DIRECTIONS FOR THIS TASK: From the data underneath, reproduce exactly the stretch that begins at the line with "backlog : list nat;" and ends after the line with "#[export] Instance upd_reconnecting".

[[ SUPPLIED RECORDS open ]]

(* ===== verification/Tcp.v ===== *)
(** [src/raft/network.rs] with [src/runtime/runtime.rs]: several running nodes,
    each with its tasks, and the TCP connections between them. [Network.v] has
    what one node does to its table of connections and the frames; here are
    the tasks that do it, as steps which can come in any order: the runtime,
    the listener, the reconnection loop, and a writer and a reader for each end
    of a connection. *)

From S2P Require Import Prelude Bytes Float LogRecord RaftTypes LogStore RaftNode Runtime Network.

(** ** Connections *)

(** One direction of a connection: the bytes that are on the way or not read
    yet, and whether more can follow. *)
Record Pipe : Type := MkPipe { unread : bytes; closed : bool }.

Definition empty_pipe : Pipe := {| unread := []; closed := false |}.

(** Nothing arrives that is written after the direction is closed. *)
Definition pipe_write (b : bytes) (p : Pipe) : Pipe :=
  if closed p then p else {| unread := unread p ++ b; closed := false |}.

(** The direction breaks off, and only [k] of the bytes on the way arrive. *)
Definition pipe_cut (k : nat) (p : Pipe) : Pipe :=
  {| unread := take k (unread p); closed := true |}.

(** One end of a connection, and the node that has it, if it is one of the
    nodes; [Running c] once its tasks are spawned, as connection [c] of the
    [Network] of that node. *)
Inductive Stage : Type := Waiting | Running (c : nat).

Record End : Type := MkEnd {
  owner : option NodeId;
  (* [peer_id]: the node that this end takes the other one for *)
  goes_by : NodeId;
  stage : Stage;
  (* whether the reader task is in its loop *)
  reading : bool;
  arriving : Pipe;
}.

#[export] Instance eta_End : Eta End := λ e,
  MkEnd (owner e) (goes_by e) (stage e) (reading e) (arriving e).
#[export] Instance upd_goes_by : Upd goes_by. Proof. derive_upd. Defined.
#[export] Instance upd_stage : Upd stage. Proof. derive_upd. Defined.
#[export] Instance upd_reading : Upd reading. Proof. derive_upd. Defined.
#[export] Instance upd_arriving : Upd arriving. Proof. derive_upd. Defined.

Record Link : Type := MkLink { dialer : End; acceptor : End }.

Inductive Side : Type := Dialing | Accepting.
#[export] Instance Side_eq_dec : EqDecision Side.
Proof. solve_decision. Defined.

Definition opposite (s : Side) : Side :=
  match s with Dialing => Accepting | Accepting => Dialing end.

Definition link_end (s : Side) (l : Link) : End :=
  match s with Dialing => dialer l | Accepting => acceptor l end.

Definition set_end (s : Side) (e : End) (l : Link) : Link :=
  match s with
  | Dialing => {| dialer := e; acceptor := acceptor l |}
  | Accepting => {| dialer := dialer l; acceptor := e |}
  end.

Definition new_end (o : option NodeId) (p : NodeId) : End :=
  {| owner := o; goes_by := p; stage := Waiting; reading := false; arriving := empty_pipe |}.

(** An end writes no more: what it has written still arrives. *)
Definition drop_stream (s : Side) (l : Link) : Link :=
  let f := link_end (opposite s) l in
  set_end (opposite s)
    (f <| arriving := pipe_cut (length (unread (arriving f))) (arriving f) |>) l.

(** ** Nodes *)

(** Where the reconnection loop of a node is: between two peers, connecting to
    one, before the check of [handle_outgoing_connection] on connection [t], and
    behind it. *)
Inductive Reconnecting : Type :=
  | Idle
  | Connecting (peer_id : NodeId) (peer_addr : str)
  | Greeted (t : nat)
  | Checked (t : nat).

Record Process {D : Type} : Type := MkProcess {
  proc_node : RaftNode D;
  proc_net : Network;
  (* [node_rx] *)
  queue : list Message;
  (* connections that the listener has not accepted *)
  backlog : list nat;
  reconnecting : Reconnecting;
}.
Arguments Process D : clear implicits.
Arguments MkProcess {D} _ _ _ _ _.

#[export] Instance eta_Process {D} : Eta (Process D) := λ p,
  MkProcess (proc_node p) (proc_net p) (queue p) (backlog p) (reconnecting p).
#[export] Instance upd_proc_node {D} : Upd (@proc_node D). Proof. derive_upd. Defined.
#[export] Instance upd_proc_net {D} : Upd (@proc_net D). Proof. derive_upd. Defined.
#[export] Instance upd_queue {D} : Upd (@queue D). Proof. derive_upd. Defined.
#[export] Instance upd_backlog {D} : Upd (@backlog D). Proof. derive_upd. Defined.
#[export] Instance upd_reconnecting {D} : Upd (@reconnecting D). Proof. derive_upd. Defined.

Record System {D : Type} : Type := MkSystem {
  procs : gmap NodeId (Process D);
  links : list Link;
}.
Arguments System D : clear implicits.
Arguments MkSystem {D} _ _.

(** What [Network::start_with_api] has before its tasks run. *)
Definition start_process {D} (i : NodeId) (peers : gmap NodeId str) (node : RaftNode D) :
    Process D :=
  {| proc_node := node; proc_net := network_new i peers; queue := []; backlog := [];
     reconnecting := Idle |}.

(** The writer task takes the next message of its channel. *)
Definition writer_recv (c : nat) (n : Network) : option (Message * Network) :=
  match channels n !! c with
  | Some (m :: q) => Some (m, n <| channels := <[c := q]> (channels n) |>)
  | _ => None
  end.

(** Its channel is empty and has no sender any more. *)
Definition writer_done (p : NodeId) (c : nat) (n : Network) : bool :=
  bool_decide (channels n !! c = Some [] ∧ active_senders n !! p ≠ Some c).

Section system.
Context {D : Type} `{!KvStore D} `{!F64Text} `{!Bincode} `{!RandomMillis} `{!MessageBincode}.
(** The node that listens at an address. *)
Context (listens : str → option NodeId).

Abbreviation Process := (Process D).
Abbreviation System := (System D).

Definition set_proc (i : NodeId) (p : Process) (s : System) : System :=
  {| procs := <[i := p]> (procs s); links := links s |}.

Definition set_link (t : nat) (l : Link) (s : System) : System :=
  {| procs := procs s; links := <[t := l]> (links s) |}.

(** An operation on the table of connections of node [i]; none of them fails. *)
Definition on_net (m : M Network ()) (p : Process) : option Process :=
  match m (proc_net p) with
  | (Ok _, n) => Some (p <| proc_net := n |>)
  | _ => None
  end.

(** A turn of the runtime, with [transport.send] for what it leaves to send. *)
Definition runtime_step (i : NodeId) (event : Incoming) (now : Instant) (s : System) :
    option System :=
  p ← procs s !! i;
  match turn event now (proc_node p) with
  | (Ok msgs, node) =>
      p ← on_net (for_each msgs (λ x, transport_send x.1 x.2)) (p <| proc_node := node |>);
      Some (set_proc i p s)
  | _ => None
  end.

(** The runtime finds a message in its channel. *)
Definition take_message (i : NodeId) (now : Instant) (s : System) : option System :=
  p ← procs s !! i;
  match queue p with
  | m :: q => runtime_step i (InMessage m) now (set_proc i (p <| queue := q |>) s)
  | [] => None
  end.

(** [listener.accept()] and [handle_incoming_connection]: the listener waits for
    the handshake of the first connection before it looks at the next. *)
Definition accept_step (i : NodeId) (s : System) : option System :=
  p ← procs s !! i;
  match backlog p with
  | [] => None
  | t :: rest =>
      let p := p <| backlog := rest |> in
      l ← links s !! t;
      let e := acceptor l in
      match read_handshake (unread (arriving e)) with
      | Some (peer_id, bytes) =>
          let c := next_connection (proc_net p) in
          p ← on_net (handle_incoming_connection (unread (arriving e))) p;
          let e := e <| goes_by := peer_id |> <| stage := Running c |> <| reading := true |>
                     <| arriving := {| unread := bytes; closed := closed (arriving e) |} |> in
          Some (set_link t (set_end Accepting e l) (set_proc i p s))
      | None =>
          if closed (arriving e)
          then Some (set_link t (drop_stream Accepting l) (set_proc i p s))
          else None
      end
  end.

(** The reconnection loop looks at a peer ... *)
Definition consider_peer (i peer_id : NodeId) (s : System) : option System :=
  p ← procs s !! i;
  match reconnecting p with
  | Idle =>
      let n := proc_net p in
      peer_addr ← registry n !! peer_id;
      if decide (node_id (local_id n) ≤ node_id peer_id)%Z then None else
      if decide (is_Some (active_senders n !! peer_id)) then None else
      Some (set_proc i (p <| reconnecting := Connecting peer_id peer_addr |>) s)
  | _ => None
  end.

(** ... connects to it, with what [TcpStream::connect] and the writing of the
    handshake give ... *)
Definition connect_step (i : NodeId) (d : Dial) (s : System) : option System :=
  p ← procs s !! i;
  match reconnecting p with
  | Connecting peer_id peer_addr =>
      match d with
      | Refused => Some (set_proc i (p <| reconnecting := Idle |>) s)
      | Connected greeted =>
          q ← listens peer_addr;
          pq ← procs s !! q;
          let t := length (links s) in
          let l := {| dialer := new_end (Some i) peer_id; acceptor := new_end (Some q) peer_id |} in
          let e := acceptor l in
          let l := if greeted
            then set_end Accepting
                   (e <| arriving := pipe_write (write_handshake (local_id (proc_net p))) empty_pipe |>) l
            else drop_stream Dialing l in
          let s := set_proc q (pq <| backlog := backlog pq ++ [t] |>)
                     {| procs := procs s; links := links s ++ [l] |} in
          p ← procs s !! i;
          Some (set_proc i (p <| reconnecting := if greeted then Greeted t else Idle |>) s)
      end
  | _ => None
  end.

(** ... sees that there is no other connection to it by now ... *)
Definition check_step (i : NodeId) (s : System) : option System :=
  p ← procs s !! i;
  match reconnecting p with
  | Greeted t =>
      l ← links s !! t;
      if decide (is_Some (active_senders (proc_net p) !! goes_by (dialer l)))
      then Some (set_link t (drop_stream Dialing l) (set_proc i (p <| reconnecting := Idle |>) s))
      else Some (set_proc i (p <| reconnecting := Checked t |>) s)
  | _ => None
  end.

(** ... and spawns the tasks of the connection. *)
Definition spawn_step (i : NodeId) (s : System) : option System :=
  p ← procs s !! i;
  match reconnecting p with
  | Checked t =>
      l ← links s !! t;
      let e := dialer l in
      let c := next_connection (proc_net p) in
      p ← on_net (spawn_connection_tasks (goes_by e)) (p <| reconnecting := Idle |>);
      Some (set_link t (set_end Dialing (e <| stage := Running c |> <| reading := true |>) l)
              (set_proc i p s))
  | _ => None
  end.

(** The end of connection [t] at [side], with the node and the number it has
    there. *)
Definition running_end (t : nat) (side : Side) (s : System) :
    option (Link * NodeId * Process * nat) :=
  l ← links s !! t;
  i ← owner (link_end side l);
  p ← procs s !! i;
  match stage (link_end side l) with
  | Running c => Some (l, i, p, c)
  | Waiting => None
  end.

(** A writer task writes its next message. *)
Definition write_step (t : nat) (side : Side) (s : System) : option System :=
  '(l, i, p, c) ← running_end t side s;
  '(m, n) ← writer_recv c (proc_net p);
  let f := link_end (opposite side) l in
  Some (set_link t (set_end (opposite side)
          (f <| arriving := pipe_write (write_message m) (arriving f) |>) l)
        (set_proc i (p <| proc_net := n |>) s)).

(** A writer task ends: the connection is lost, or nothing is left to send and
    the sender was dropped. *)
Definition writer_ends (t : nat) (side : Side) (s : System) : option System :=
  '(l, i, p, c) ← running_end t side s;
  if closed (arriving (link_end (opposite side) l)) ||
     writer_done (goes_by (link_end side l)) c (proc_net p)
  then p ← on_net (writer_end c) p;
       Some (set_link t (drop_stream side l) (set_proc i p s))
  else None.

(** A reader task reads a message, waits for one, or ends. *)
Definition read_step (t : nat) (side : Side) (s : System) : option System :=
  '(l, i, p, c) ← running_end t side s;
  let e := link_end side l in
  if negb (reading e) then None else
  match reader_turn (unread (arriving e)) with
  | Arrived msg rest =>
      let e := e <| arriving := {| unread := rest; closed := closed (arriving e) |} |> in
      Some (set_link t (set_end side e l) (set_proc i (p <| queue := queue p ++ [msg] |>) s))
  | Ended Disconnected =>
      if closed (arriving e)
      then p ← on_net (reader_end (goes_by e)) p;
           Some (set_link t (set_end side (e <| reading := false |>) l) (set_proc i p s))
      else None
  | Ended _ =>
      p ← on_net (reader_end (goes_by e)) p;
      Some (set_link t (set_end side (e <| reading := false |>) l) (set_proc i p s))
  end.

(** The connection breaks in the direction towards [side]. *)
Definition break_step (t : nat) (side : Side) (k : nat) (s : System) : option System :=
  l ← links s !! t;
  let e := link_end side l in
  Some (set_link t (set_end side (e <| arriving := pipe_cut k (arriving e) |>) l) s).

(** Another program, such as the client, connects to node [i] ... *)
Definition stranger_connects (i : NodeId) (s : System) : option System :=
  p ← procs s !! i;
  let t := length (links s) in
  Some (set_proc i (p <| backlog := backlog p ++ [t] |>)
    {| procs := procs s;
       links := links s ++ [{| dialer := new_end None i; acceptor := new_end (Some i) i |}] |}).

(** ... and writes what it likes. *)
Definition stranger_writes (t : nat) (b : bytes) (s : System) : option System :=
  l ← links s !! t;
  match owner (dialer l) with
  | None =>
      let e := acceptor l in
      Some (set_link t (set_end Accepting (e <| arriving := pipe_write b (arriving e) |>) l) s)
  | Some _ => None
  end.

Inductive Action : Type :=
  | TakeMessage (i : NodeId) (now : Instant)
  | Serve (i : NodeId) (request : ServiceRequest) (now : Instant)
  | TickNode (i : NodeId) (now : Instant)
  | AcceptOne (i : NodeId)
  | Consider (i peer_id : NodeId)
  | Connect (i : NodeId) (d : Dial)
  | CheckAgain (i : NodeId)
  | Spawn (i : NodeId)
  | WriteOne (t : nat) (side : Side)
  | EndWriter (t : nat) (side : Side)
  | ReadOne (t : nat) (side : Side)
  | Break (t : nat) (side : Side) (k : nat)
  | StrangerConnects (i : NodeId)
  | StrangerWrites (t : nat) (b : bytes).

Definition perform (a : Action) : System → option System :=
  match a with
  | TakeMessage i now => take_message i now
  | Serve i request now => runtime_step i (InService request) now
  | TickNode i now => runtime_step i InTick now
  | AcceptOne i => accept_step i
  | Consider i peer_id => consider_peer i peer_id
  | Connect i d => connect_step i d
  | CheckAgain i => check_step i
  | Spawn i => spawn_step i
  | WriteOne t side => write_step t side
  | EndWriter t side => writer_ends t side
  | ReadOne t side => read_step t side
  | Break t side k => break_step t side k
  | StrangerConnects i => stranger_connects i
  | StrangerWrites t b => stranger_writes t b
  end.

(** A run of the system: the actions one after the other. *)
Fixpoint perform_all (actions : list Action) (s : System) : option System :=
  match actions with
  | [] => Some s
  | a :: actions' => s' ← perform a s; perform_all actions' s'
  end.

End system.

[[ SUPPLIED RECORDS closed ]]

WRITTEN SOLUTION:
  backlog : list nat;
  reconnecting : Reconnecting;
}.
Arguments Process D : clear implicits.
Arguments MkProcess {D} _ _ _ _ _.

#[export] Instance eta_Process {D} : Eta (Process D) := λ p,
  MkProcess (proc_node p) (proc_net p) (queue p) (backlog p) (reconnecting p).
#[export] Instance upd_proc_node {D} : Upd (@proc_node D). Proof. derive_upd. Defined.
#[export] Instance upd_proc_net {D} : Upd (@proc_net D). Proof. derive_upd. Defined.
#[export] Instance upd_queue {D} : Upd (@queue D). Proof. derive_upd. Defined.
#[export] Instance upd_backlog {D} : Upd (@backlog D). Proof. derive_upd. Defined.
#[export] Instance upd_reconnecting {D} : Upd (@reconnecting D). Proof. derive_upd. Defined.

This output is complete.